Interview with

Founder & Teacher,

Audio Transcript

We get a lot of questions and emails about anxiety disorders and attention deficit disorders — ADD/ADHD. One listener asks if these are merely disorders, or are they sin, either/or, or is it a both/and? Over the years as a pastor, how did you process these questions over panic attacks, anxiety, and ADD?

Well, as I have tried to think about them, and I have over the years, they really are pretty distinct issues. So let me separate them out and maybe we can do ADD in its own podcast, but with regard to anxiety the answer is yes. Paul and Jesus explicitly command us not to be anxious, so to be anxious is a sin. Jesus says: “Do not be anxious about your life, what you will eat or what you will drink, nor about your body, what you will put on” (Matthew 6:25). And then he gives eight reasons in that paragraph in Matthew 6 why we don’t need to be anxious and shouldn’t be anxious — “Do not be anxious about tomorrow, for tomorrow will be anxious for itself” (Matthew 6:34). Or Matthew 10:19: “When they deliver you over, do not be anxious how you are to speak or what you are to say.” And Paul in Philippians 4:6: “Do not be anxious about anything, but in everything by prayer and supplication with thanksgiving let your requests be made known to God.”

Trusting God

So, yes, worry or anxiety is a sin. God wants us to trust his sovereign, all-wise, all-good, all-providing, all-protecting, ever-assisting care. This is a trust issue. And he wants us to do it so deeply that death itself is not the ultimate threat, that death cannot separate us from the love of God or rob us of our joy. So the godly opposite of anxiety is peace and contentment rooted in trust in God’s promises. It is the experience of Paul’s secret. “I have learned” — this is Philippians 4:11 — “I have learned in whatever situation I am to be content.” That is the opposite of anxiety. “I know how to be brought low” — and not be anxious about being brought low. “I know how to abound” — in any and every circumstance. “I have learned the secret of facing plenty and hunger” — now hunger would mean I don’t know where my next meal might come from — “abundance and need” (Philippians 4:12). I don’t know if my needs are going to be met. And he is saying, I have learned a secret: “I can do all things through him who strengthens me” (Philippians 4:13) so that the great challenge to all of us is to trust God more and more, because, Tony, all of us are anxious.

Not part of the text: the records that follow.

Lemma heap_ok_push func t a k m : heap_ok m → heap_ok (_push func t a k m).1.
Proof.
  intros [Hcells Hnd].
  assert (Hnew : autoCommit (_push func t a k m).2 ∉ autoCommit <$> _finally (rollback m)).
  { intros (v & Heq & Hv)%list_elem_of_fmap.
    rewrite Forall_forall in Hcells. apply Hcells, autoCommit_0_dom in Hv.
    rewrite <- Heq in Hv. cbn in Hv. by apply is_fresh in Hv. }
  assert (Hold : Forall (λ u, is_Some (autoCommit_0 (heap (_push func t a k m).1) u))
                        (_finally (rollback m))).
  { eapply Forall_impl; [exact Hcells|]. intros v Hv. cbv beta.
    by rewrite push_other_flags. }
  assert (Hown : is_Some (autoCommit_0 (heap (_push func t a k m).1)
                                       (_push func t a k m).2)).
  { rewrite push_own_flag. by eexists. }
  split; rewrite push_finally; destruct t.
  - by constructor.
  - apply Forall_app. split; [done|]. by constructor.
  - rewrite fmap_cons. by constructor.
  - rewrite fmap_app. apply NoDup_app. split; [done|]. split.
    + intros l Hl ->%list_elem_of_singleton. done.
    + apply NoDup_singleton.
Qed.

Lemma setAutoCommit_total u m :
  is_Some (autoCommit_0 (heap m) u) → is_Some (setAutoCommit u m).
Proof.
  unfold autoCommit_0, setAutoCommit. intros [b Hb].
  destruct (heap m !! autoCommit u) as [[|b' cell]|]; done.
Qed.

Lemma setAutoCommit_spec u m m1 :
  setAutoCommit u m = Some m1 →
  rollback m1 = rollback m ∧ world m1 = world m ∧ invoked m1 = invoked m ∧
  ∀ v, autoCommit_0 (heap m1) v
       = if decide (autoCommit v = autoCommit u) then Some true
         else autoCommit_0 (heap m) v.
Proof.
  unfold setAutoCommit. intros Hset.
  destruct (heap m !! autoCommit u) as [[|b cell]|] eqn:Hcell; try done.
  injection Hset as <-. repeat split; try done.
  intros v. unfold autoCommit_0. cbn [heap set_heap]. case_decide as Hv.
  - rewrite Hv. by rewrite lookup_insert_eq.
  - by rewrite lookup_insert_ne.
Qed.

Lemma heap_ok_setAutoCommit u m m1 :
  heap_ok m → setAutoCommit u m = Some m1 → heap_ok m1.
Proof.
  intros [Hcells Hnd] (Hr & _ & _ & Hflags)%setAutoCommit_spec.
  split; rewrite Hr; [|done].
  eapply Forall_impl; [exact Hcells|]. intros v Hv. cbv beta.
  rewrite Hflags. by case_decide.
Qed.

(** ** Registration *)

Lemma register_all_cons c cs m :
  register_all (c :: cs) m = register_all cs (register m c).
Proof. done. Qed.

Lemma register_all_frame cs : ∀ m,
  world (register_all cs m) = world m ∧
  invoked (register_all cs m) = invoked m ∧
  _lastUndo (rollback (register_all cs m)) = _lastUndo (rollback m).
Proof.
  induction cs as [|c cs IH]; intros m; [done|].
  rewrite register_all_cons. destruct (IH (register m c)) as (-> & -> & ->).
  done.
Qed.

Lemma heap_ok_register_all cs : ∀ m, heap_ok m → heap_ok (register_all cs m).
Proof.
  induction cs as [|c cs IH]; intros m Hok; [done|].
  rewrite register_all_cons. apply IH. by apply heap_ok_push.
Qed.

(** The deque after a sequence of registrations: the tuples pushed to the top
    in reverse, what was there, the tuples pushed to the bottom in order. *)
Lemma register_all_finally cs : ∀ m, ∃ tops bottoms,
  _finally (rollback (register_all cs m))
    = tops ++ _finally (rollback m) ++ bottoms ∧
  bound_call <$> tops
    = reverse (registered_call <$> filter (λ c, toTop c = true) cs) ∧
  bound_call <$> bottoms
    = registered_call <$> filter (λ c, toTop c = false) cs.
Proof.
  induction cs as [|c cs IH]; intros m.
  { exists [], []. by rewrite app_nil_r. }
  rewrite register_all_cons.
  destruct (IH (register m c)) as (tops & bottoms & Hq & Htops & Hbottoms).
  unfold register in Hq at 2. rewrite push_finally in Hq.
  set (u := (_push (r_func c) (toTop c) (r_args c) (r_kwargs c) m).2) in Hq.
  rewrite !filter_cons. destruct (toTop c) eqn:Hc.
  - exists (tops ++ [u]), bottoms.
    rewrite decide_True, decide_False by done.
    split; [by rewrite Hq, <- !app_assoc|]. split; [|done].
    rewrite fmap_app, (fmap_cons registered_call), reverse_cons, Htops. done.
  - exists tops, (u :: bottoms).
    rewrite decide_False, decide_True by done.
    split; [by rewrite Hq, <- !app_assoc|]. split; [done|].
    rewrite !fmap_cons, Hbottoms. done.
Qed.

Lemma unflagged_push func t a k m :
  unflagged m → unflagged (_push func t a k m).1.
Proof.
  intros Hm. unfold unflagged. rewrite push_finally.
  assert (Hold : Forall (λ u, autoCommit_0 (heap (_push func t a k m).1) u = Some false)
                        (_finally (rollback m))).
  { eapply Forall_impl; [exact Hm|]. intros v Hv. cbv beta.
    rewrite push_other_flags; [done|]. rewrite Hv. by eexists. }
  pose proof (push_own_flag func t a k m) as Hown.
  destruct t; [by constructor|].
  apply Forall_app. split; [done|]. by constructor.
Qed.

Lemma unflagged_register_all cs : ∀ m,
  unflagged m → unflagged (register_all cs m).
Proof.
  induction cs as [|c cs IH]; intros m Hm; [done|].
  rewrite register_all_cons. apply IH. by apply unflagged_push.
Qed.

Lemma played_unflagged exc m :
  unflagged m → played exc (heap m) (_finally (rollback m)) = _finally (rollback m).
Proof.
  unfold unflagged, played. generalize (_finally (rollback m)) as q.
  induction q as [|u q IH]; intros Hq; [done|].
  apply Forall_cons in Hq as [Hu Hq]. rewrite filter_cons, IH by done.
  rewrite decide_True; [done|]. unfold skipped. rewrite Hu. by destruct exc.
Qed.

Lemma push_all_register_all cs : ∀ m,
  push_all cs m
  = register_all ((λ c, mkRegistration true c.1.1 c.1.2 c.2) <$> cs) m.
Proof.
  induction cs as [|c cs IH]; intros m; [done|].
  rewrite fmap_cons, register_all_cons. unfold push_all in *.
  cbn [foldl]. rewrite IH. done.
Qed.

Lemma trace_of_all_returned us : ∀ w,
  all_returned (trace_of us w) →
  trace_of us w = (λ u, (u, None)) <$> us.
Proof.
  induction us as [|u us IH]; intros w Hret; [done|].
  cbn [trace_of] in *. apply Forall_cons in Hret as [Hu Hret].
  cbn [snd] in Hu. rewrite Hu, fmap_cons. f_equal. by apply IH.
Qed.

Lemma first_raised_all_returned tr :
  first_raised tr = None ↔ all_returned tr.
Proof.
  unfold all_returned. induction tr as [|[u [e'|]] tr IH]; cbn [first_raised].
  - split; [constructor|done].
  - split; [done|]. by intros [? _]%Forall_cons.
  - rewrite IH. split; [by constructor|]. by intros [_ ?]%Forall_cons.
Qed.

Lemma protected_block_cons c cs m :
  protected_block (c :: cs) m = protected_block cs (registering_step m c).
Proof. done. Qed.

Lemma registering_step_push m c :
  ∃ func t a k,
    registering_step m c = (_push func t a k m).1 ∧
    _finally (rollback (registering_step m c))
      = (if t then (_push func t a k m).2 :: _finally (rollback m)
         else _finally (rollback m) ++ [(_push func t a k m).2]) ∧
    bound_call (_push func t a k m).2 = (func, a, k) ∧
    pushed (c :: []) = (if t then [(func, a, k)] else []) ∧
    pushedBottom (c :: []) = (if t then [] else [(func, a, k)]).
Proof.
  destruct c as [func a k|func a k];
    [exists func, true, a, k | exists func, false, a, k]; done.
Qed.

Lemma pushed_cons c cs : pushed (c :: cs) = pushed [c] ++ pushed cs.
Proof. by destruct c. Qed.

Lemma pushedBottom_cons c cs :
  pushedBottom (c :: cs) = pushedBottom [c] ++ pushedBottom cs.
Proof. by destruct c. Qed.

Lemma protected_block_frame cs : ∀ m,
  world (protected_block cs m) = world m ∧
  invoked (protected_block cs m) = invoked m.
Proof.
  induction cs as [|c cs IH]; intros m; [done|].
  rewrite protected_block_cons. destruct (IH (registering_step m c)) as (-> & ->).
  by destruct c.
Qed.

Lemma heap_ok_protected_block cs : ∀ m,
  heap_ok m → heap_ok (protected_block cs m).
Proof.
  induction cs as [|c cs IH]; intros m Hok; [done|].
  rewrite protected_block_cons. apply IH.
  destruct (registering_step_push m c) as (func & t & a & k & -> & _).
  by apply heap_ok_push.
Qed.

Lemma unflagged_protected_block cs : ∀ m,
  unflagged m → unflagged (protected_block cs m).
Proof.
  induction cs as [|c cs IH]; intros m Hm; [done|].
  rewrite protected_block_cons. apply IH.
  destruct (registering_step_push m c) as (func & t & a & k & -> & _).
  by apply unflagged_push.
Qed.

(** The deque after a protected block: the tuples registered with [push] in
    reverse, what was there, the tuples registered with [pushBottom] in
    order. *)
Lemma protected_block_finally cs : ∀ m, ∃ tops bottoms,
  _finally (rollback (protected_block cs m))
    = tops ++ _finally (rollback m) ++ bottoms ∧
  bound_call <$> tops = reverse (pushed cs) ∧
  bound_call <$> bottoms = pushedBottom cs.
Proof.
  induction cs as [|c cs IH]; intros m.
  { exists [], []. by rewrite app_nil_r. }
  rewrite protected_block_cons, (pushed_cons c cs), (pushedBottom_cons c cs).
  destruct (IH (registering_step m c)) as (tops & bottoms & Hq & Htops & Hbottoms).
  destruct (registering_step_push m c)
    as (func & t & a & k & _ & Hstep & Hu & Hp & Hb).
  rewrite Hstep in Hq. rewrite Hp, Hb.
  set (u := (_push func t a k m).2) in *. destruct t.
  - exists (tops ++ [u]), bottoms.
    split; [by rewrite Hq, <- !app_assoc|]. split; [|done].
    by rewrite fmap_app, reverse_app, Htops, fmap_cons, Hu.
  - exists tops, (u :: bottoms).
    split; [by rewrite Hq, <- !app_assoc|]. split; [by rewrite app_nil_l|].
    by rewrite fmap_cons, Hu, Hbottoms.
Qed.

(** ** Scope exit *)

Lemma with_exit_unfold exc m m' r :
  __exit__ exc m = Some (m', r) →
  with_exit exc m = Some (m', match r with Some e => Some e | None => exc end).
Proof. intros H. unfold with_exit. by rewrite H. Qed.

(** What [__exit__] does on a machine whose flag lists are in place. *)
Lemma exit_spec exc m :
  heap_ok m →
  ∃ m' out us,
    __exit__ exc m = Some (m', raised_by_exit exc out) ∧
    heap m' = heap m ∧ rollback m' = rollback m ∧
    invoked m' = invoked m ++ trace_of us (world m) ∧
    world m' = run_calls (bound_call <$> us) (world m) ∧
    match out with
    | Exhausted ei' =>
        us = played exc (heap m) (_finally (rollback m)) ∧
        caught (trace_of us (world m)) ∧
        ei' = first_raised (trace_of us (world m))
    | Escaped e =>
        isException e = false ∧
        ∃ pre u post tr0,
          _finally (rollback m) = pre ++ u :: post ∧
          us = played exc (heap m) pre ++ [u] ∧
          skipped exc (heap m) u = false ∧
          trace_of us (world m) = tr0 ++ [(u, Some e)] ∧
          caught tr0
    end.
Proof.
  intros Hok. destruct (exit_runs exc m Hok) as (m' & out & Hrun).
  exists m', out. pose proof (exit_unfold _ _ _ _ Hrun) as Hexit.
  apply for_finally_spec in Hrun as (Hh & Hr & us & Hinv & Hw & Hout).
  exists us. repeat (split; [done|]). done.
Qed.

(** A clean exit with no flag set: if none of the calls it makes raises, it
    has invoked the whole deque, in its order, and returns. *)
Lemma quiet_playback m :
  heap_ok m → unflagged m →
  ∃ m' r tr,
    __exit__ None m = Some (m', r) ∧
    invoked m' = invoked m ++ tr ∧
    (all_returned tr →
       r = None ∧
       tr = (λ u, (u, None)) <$> _finally (rollback m) ∧
       world m' = run_calls (bound_call <$> _finally (rollback m)) (world m)).
Proof.
  intros Hok Hun.
  destruct (exit_spec None m Hok)
    as (m' & out & us & Hexit & _ & _ & Hinv & Hw & Hout).
  eexists m', _, _. split; [exact Hexit|]. split; [exact Hinv|].
  intros Hret. destruct out as [ei'|e].
  - destruct Hout as (Hus & _ & ->). rewrite played_unflagged in Hus by done.
    subst us. cbn [raised_by_exit].
    apply first_raised_all_returned in Hret as Hfirst. rewrite Hfirst.
    split; [done|]. split; [by apply trace_of_all_returned | done].
  - destruct Hout as (_ & pre & u & post & tr0 & _ & _ & _ & Htr & _).
    rewrite Htr in Hret. apply Forall_app in Hret as [_ Hlast].
    by apply Forall_cons in Hlast as [? _].
Qed.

“God wants us to trust his sovereign, all-wise, all-good, all-providing, all-protecting, ever-assisting care.”

I mean I hope the person who asked this question doesn’t hear me say, “Yes, it is a sin,” and respond, “Well, thank you. That is no help.” Well, it is a help, because I am joining you in it. There is no human being on the planet beside Jesus who doesn’t struggle with anxiety. All of us are flawed in our faith. If we were perfect in our faith we would be anxiety-free. And the more we mature in faith, the more anxiety-free we are.

But I don’t think in this life there has ever been a person who, when faced with some new threat, some new danger, some new difficulty, doesn’t have anxiety pop up in their life and then like the psalm says, Psalm 56:3, “When I am afraid, I put my trust in you.” So there is this transaction that goes on as we deal with the remaining corruption and unbelief in our hearts.

Spiritual and Physical

Now having said that, we are all on the same team of trying to grow into greater and greater faith and less and less anxiety, having said that, it is true that there are psycho-physical conditions that make extreme anxiety and panic attacks, for example — uncontrollable phobias — a real life problem. So there is a continuum for all of us, but I do want to acknowledge for some in these unusual cases, the believer needs very wise counsel from those who know him best and who know those physical and psychological conditions best.

“There will always be physical strategies as well as spiritual strategies for dealing with the conditions of our soul.”

Here is the bigger picture. The physical brain and the spiritual soul are interdependent in ways that we cannot fully see. This means that there are — and there always will be — physical strategies as well as spiritual strategies for dealing with the conditions of our soul. That is a huge statement. We might want to talk more about that later. There will always be physical things you do and spiritual things you pursue and do in dealing with the condition of the soul. What we eat and drink and how we sleep and exercise and how we deal with the weather we live in, like is it dark in February? Will the sun ever come out? Will the temperature ever get, you know, above zero? The lighting that we have at work, the sounds that we are surrounded with — a chirping bird versus a whirring freeway — all of these things affect our psychological and our spiritual condition, which simply means that there may be extreme cases that require special physical efforts, including medication, that provide a kind of equilibrium where the more natural strategies can have their best effects.

In other words, medication may bring a person to the point where they can avail themselves more effectively of God-given natural strategies and maybe later we could talk about how these work. I have ideas about how to sanctify these natural strategies. But for now I just want to emphasize that, Yes, we ought not to be anxious. And, Yes, we are all anxious. And, Yes, God has provided wonderful resources both spiritually in his promises and physically with steps like Get enough sleep in order to have the resources that he provides to be content.